Jessica Silbey, professor at the Boston University School of Law and an expert in law and pop culture, sees Taylor Swift as an ideal figure to explore the intersection of branding, law and business. Silbey points out that Swift has used the law to help build her brand as an underdog who managed to succeed despite facing powerful entities like record labels and streaming services.

“She came back more powerful than ever and turned it into part of her story,” says Silbey, who likes “Long Live.” “That’s an American legal story. There’s definitely some mythology behind it, but people like to believe that the story of American law is where the little people can prevail.”

Silbey points to her successful re-recordings as an example of this, noting that labels are even changing their artist contracts to forbid others from doing the same.

Alexandra Roberts, a professor of law and media at Northeastern University School of Law adds that it can be easier for students to learn about the law when there’s a common theme or subject to focus on—especially one as well-known as Taylor Swift.

“It’s absolutely true that most classes use the case law model,” says Roberts, who uses Swift, along with the Kardashians and The Hangover series of comedic movies as subjects in her classes. “That’s the consistent model they get used to. But a lot of students aren’t going to be litigators. Classes that expose them to a wide range of issues like licensing materials, contracts, waivers, insurance forms, etc., set them up to think about different careers.”
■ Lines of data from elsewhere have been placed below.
(* ===== verification/SweepRuns.v ===== *)
(** * Runs of the crash sweep

    The sweep of [CrashSweep] on the file system with the hash-table index,
    evaluated: the whole program, from the tool to the emulated blocks, runs in
    the kernel.  The witnesses of the theorems of [CrashSweep] are here too. *)

From S2P Require Export CrashSweep HashIndex.

#[local] Existing Instance fffs_host_backend_from_verify_flash | 100.

Definition sweep_index : @IndexCache sweep_backend := hash_index.

Definition sweep_fuel : Fuel := 2000%nat.

(** A build with [FFFS_INDEX_HASH_TABLE_SIZE] set to 16. *)
Abbreviation SWEEP_INDEX_HEADS := 16.

(** The tool with the arguments [0 0 1 1 2] succeeds: for each of the six single
    operations on three files, on a new file system, every program and every
    erase is followed by a power loss before it, a power loss after it and a
    torn execution with two sampled bits, and all 135 images mount and show the
    files from before or from after the operation. *)
Theorem tiny_sweep_passes :
  @crash_sweep_main sweep_index sweep_fuel SWEEP_INDEX_HEADS 0 0 1 1 2 =
    Some (0, mk_stats 135 45 0 6 0).
Proof. vm_cast_no_check (eq_refl (Some (0, mk_stats 135 45 0 6 0))). Qed.

(** ** Witnesses *)

(** The flash of a run after the format. *)
Definition sweep_formatted : option (@vstate sweep_stats) :=
  match new_flash with
  | (_, None) => None
  | (_, Some flash) =>
      match run_fs (cfg := sweep_config) (fffs_format sweep_format_options)
              (fresh_fs (mk_vstate flash sampler_zero stats_zero)) with
      | Some (inr _, w) => w_ctx w
      | _ => None
      end
  end.

Definition sweep_flash : ffsv_flash :=
  match sweep_formatted with
  | Some c => vs_flash c
  | None => mk_flash sweep_config
              (lfs_emubd_create (mk_emubd_config 1 4 256 48 0xff 0
                 LFS_EMUBD_BADBLOCK_ERASEERROR))
              0 0 failure_zero [] [] 0 [] 0 staged_zero
  end.

Definition sweep_demo_op : sweep_op := mk_op SWEEP_OP_WRITE 0 7.

Lemma sweep_demo_run :
  @sweep_op_crashes sweep_index sweep_fuel SWEEP_INDEX_HEADS sweep_flash sweep_demo_op
    model_zero (apply_model model_zero sweep_demo_op) stats_zero 0 0 0 0 =
    Some (inr tt, mk_stats 30 0 0 0 0).
Proof.
  vm_cast_no_check (eq_refl (Some (inr tt : result, mk_stats 30 0 0 0 0))).
Qed.

Lemma sweep_op_verdict_witness :
  exists mutations stats1,
    @mutating_run sweep_index sweep_fuel SWEEP_INDEX_HEADS sweep_flash sweep_demo_op
      model_zero (apply_model model_zero sweep_demo_op) stats_zero 0 0 0 0 mutations stats1.
Proof.
  destruct (sweep_op_verdict SWEEP_INDEX_HEADS _ _ _ _ _ _ _ _ _ _ sweep_demo_run)
    as (mutations & stats1 & Hrun & _).
  exists mutations, stats1. exact Hrun.
Defined.

Lemma tiny_exhaustive_complete_witness :
  exists cases : list (list sweep_op), (forall ops, ops ∈ cases <->
    zlen ops = 3 /\ forall i op, ops !! i = Some op -> tiny_op_at (Z.of_nat i) op).
Proof.
  destruct (@tiny_exhaustive_complete sweep_index sweep_fuel SWEEP_INDEX_HEADS 3 stats_zero 0 0
    ltac:(lia)) as (cases & _ & _ & Hcases).
  exists cases. exact Hcases.
Defined.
But as Jayaram points out, you hardly need to be a card-carrying member of the Squad to get something out of these Taylor Swift classes.

“If you want to work with artists and entertainers and see a mini survey of the types of issues an artist might encounter in their career—copyright, trademark, right of publicity, contract issues, publishing deals—then this is a good class for you,” he says about his course, which he’s been asked to teach again.

Despite his enjoyment of the class and subject, Jayaram says he’s undecided as to whether or not he will “just say yes.”